Whittlesey stopped next to a fallen jacaranda tree and watched Carlos, his sweating camp assistant, catch up. “We will stop here,” he said in Spanish. “Baja la caja. Put down the box.”

Whittlesey sat down on the fallen tree and pulled off his right boot and sock. Lighting a cigarette, he applied its tip to the forest of ticks on his shin and ankle.

Carlos unshouldered an old army packboard, on which a wooden crate was awkwardly lashed.

“Open it, please,” said Whittlesey.

Carlos removed the ropes, unsnapped a series of small brass clasps, and pulled off the top.

The contents were packed tightly with the fibers of an indigenous plant. Whittlesey pulled aside the fibers, exposing some artifacts, a small wooden plant press, and a stained leather journal. He hesitated a moment, then drew a small but exquisitely carved figurine of a beast from the shirt pocket of his field jacket. He hefted the artifact in his hand, admiring again its workmanship, its unnatural heaviness. Then he placed it reluctantly in the crate, covered everything with the fibers, and reattached the lid.

From his rucksack, Whittlesey took out a folded sheet of blank paper, which he opened on his knee. He brought a battered gold pen out of his shirt pocket and began writing:



Upper Xingú



Sept. 17, 1987





Montague,



I’ve decided to send Carlos back with the last crate and go on alone in search of Crocker. Carlos is trustworthy, and I can’t risk losing the crate should anything happen to me. Take note of the shaman’s rattle and other ritual objects. They seem unique. But the figurine I’ve enclosed, which we found in a deserted hut at this site, is the proof I’ve been looking for. Note the exaggerated claws, the reptilian attributes, the hints at bipedalia. The Kothoga exist, and the Mbwun legend is not mere fabrication.



All my field notes are in this notebook. It also contains a complete account of the breakup of the expedition, which you will of course know about by the time this reaches you.





Whittlesey shook his head, remembering the scene that had played itself out the day before. That idiotic bastard, Maxwell. All he’d cared about was getting those specimens he’d stumbled on back to the Museum undamaged. Whittlesey laughed silently to himself. Ancient eggs. As if they were anything more than worthless seed pods. Maxwell should have been a paleobiologist instead of a physical anthropologist. How ironic they’d packed up and left a mere thousand yards from his own discovery.

In any case, Maxwell was gone now, and the others with him. Only Carlos and Crocker, and two guides, had stayed. Now there was just Carlos. Whittlesey returned to the note.



Use my notebook and the artifacts, as you see fit, to help restore my good standing with the Museum. But above all else, take care of this figurine. I am convinced that its worth to anthropology is incalculable. We discovered it yesterday by accident. It seems to be the centerpiece of the Mbwun cult. However, there is no other trace of habitation nearby. This strikes me as odd.

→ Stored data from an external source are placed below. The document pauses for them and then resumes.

(** One round of [rconn_run]. *)
Lemma run_state_stays (w : world) :
  calm w ->
  wp (run_state (state (rc w))) (fun _ w' =>
    (state (rc w') = state (rc w) \/ rested w'
     \/ (rounds (state (rc w')) < rounds (state (rc w)))%nat)
    /\ calm w') w.
Proof.
  intros Hcalm. apply wp_conj;
    [| eapply wp_mono; [apply run_state_evolves | intros ? w' H; exact (calm_evolves _ _ H Hcalm)]].
  assert (Hweak : forall w0 w', stays w0 w' -> state (rc w0) = state (rc w) ->
            state (rc w') = state (rc w) \/ rested w'
            \/ (rounds (state (rc w')) < rounds (state (rc w)))%nat).
  { intros w0 w' [[H | H] _] H0; [left; congruence | right; left; exact H]. }
  destruct (state (rc w)) eqn:Hst; simpl run_state.
  - unfold run_VOID. wp_run. left. exact Hst.
  - unfold run_BACKOFF. wp_run. destruct (timed_out _ _); wp_run; [| left; exact Hst].
    eapply wp_call; [apply reconnect_stays; exact Hcalm |].
    intros e w1 [[H | H] _]; wp_run; [right; right | right; left; exact H].
    rewrite H. simpl. lia.
  - unfold run_CONNECTING, vconn_connect. wp_run.
    destruct (vconn (rc w)) as [v |] eqn:Hvc; wp_run.
    assert (Hc1 : calm (with_log (EvConnect v (a_retval (peer w (calls w))) :: log w)
                          (with_calls (S (calls w)) w))) by exact Hcalm.
    destruct (_ =? 0); wp_run.
    + right. right. fields. simpl. lia.
    + destruct (negb _).
      * eapply wp_mono; [apply disconnect_rests; exact Hc1 |].
        intros ? w1 [H _]. right. left. exact H.
      * wp_run. destruct (timed_out _ _); wp_run; [| left; exact Hst].
        eapply wp_mono; [apply disconnect_rests |].
        -- destruct Hcalm as [? ?]. split; cbn [rc clock with_rc with_log with_calls];
             fields; assumption.
        -- intros ? w1 [H _]. right. left. exact H.
  - unfold run_ACTIVE. wp_run. destruct (timed_out _ _); wp_run.
    + eapply wp_call; [apply rconn_send_stays |].
      * destruct Hcalm as [? ?]. split; cbn [rc clock with_rc]; fields; assumption.
      * intros e w1 [[H | H] _]; wp_run; [right; right | right; left; exact H].
        rewrite H. cbn [rc with_rc]. fields. simpl. lia.
    + eapply wp_mono; [apply do_tx_work_stays; exact Hcalm |].
      intros ? w1 H. exact (Hweak w w1 H Hst).
  - unfold run_IDLE. wp_run. destruct (timed_out _ _); wp_run.
    + eapply wp_mono; [apply disconnect_rests |].
      * destruct Hcalm as [? ?]. split; cbn [rc clock with_rc]; fields; assumption.
      * intros ? w1 [H _]. right. left. exact H.
    + eapply wp_mono; [apply do_tx_work_stays; exact Hcalm |].
      intros ? w1 H. exact (Hweak w w1 H Hst).
Qed.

Whittlesey paused. He hadn’t described the discovery of the figurine in his field notes. Even now, his mind resisted the memory.

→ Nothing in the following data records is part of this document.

(** * EnumLike: the key-to-self mapping constructor of ts-utils

    A shallow embedding of the two runtime implementations of [EnumLike]
    found in the repository,

      - generic-utils/src/lib/type-utils/enum-like/enum-like.ts
      - generic-utils/src/lib/enum-like.ts

    over a small model of the JavaScript values, heap objects and built-in
    functions they use ([Array.isArray], [typeof], [!], [Array.prototype.map],
    [Object.keys], [Object.fromEntries]).

    Scope of the model.  Values are the primitives [undefined], [null],
    booleans, numbers and strings, and references to heap objects; a heap
    object is a dense array of primitive elements or a plain object with
    string keys and arbitrary values.  Symbols, functions, accessors, arrays
    with holes and array elements that are objects are left out, and with
    them the [TypeError] that [Object.fromEntries] raises on a hole or on an
    element without a string conversion.  Strings are UTF-8 byte sequences
    standing for the JavaScript string of the same text.  A plain object keeps its properties in the
    order in which JavaScript enumerates them: array-index keys first, in
    ascending numeric order, then the other keys in order of creation.  The
    pairs [[key, key]] built by the callback of [map] are temporaries that
    nothing else can reach; they are passed on as a list and do not live in
    the heap. *)

From Stdlib Require Import ZArith NArith Ascii.
From stdpp Require Import base option list gmap strings pretty sorting.

Local Open Scope string_scope.
Local Open Scope list_scope.
Set Warnings "-clear-no-such-hyp".

(** ** Values and the heap *)

(** Heap locations; arrays and objects are reference values. *)
Definition loc := positive.
Bind Scope positive_scope with loc.

(** Numbers.  The code only tests a number for truthiness and for its
    [typeof]; as an array element a number is turned into a property key by
    its decimal expansion.  [Int z] stands for an integer-valued Number that
    JavaScript prints in full: a safe integer, of absolute value at most
    2^53 - 1 (beyond 10^21 JavaScript prints an exponent, and not every
    larger integer is a Number). *)
Inductive number :=
  | NaN
  | Int (z : Z).

(** Primitive values (symbols are not modelled). *)
Inductive prim :=
  | PUndefined
  | PNull
  | PBool (b : bool)
  | PNum (n : number)
  | PStr (s : string).

Inductive value :=
  | VPrim (p : prim)
  | VRef (l : loc).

Crocker had wandered off the trail for a better look at a jacamar; otherwise they’d never have found the hidden path, slanting down steeply between moss-slick walls. Then, that crude hut, half-buried among ancient trees, in the wet vale where daylight barely penetrated … The two Botocudo guides, normally chattering nonstop to each other in Tupian, shut up immediately. When questioned by Carlos, one of them just muttered something about a guardian of the hut, and a curse on anybody who violated its secrets. Then, for the first time, Whittlesey had heard them speak the word Kothoga. Kothoga. The shadow people.

Whittlesey was skeptical. He’d heard talk of curses before—usually, right before a request for higher wages. But when he emerged from the hut, the guides were gone.

... Then that old woman, blundering out of the forest. She was probably Yanomamo, obviously not Kothoga. But she knew of them. She had seen them. The curses she’d hinted at ... And the way she’d just melted back into the forest, more like a jaguar yearling than a septuagenarian.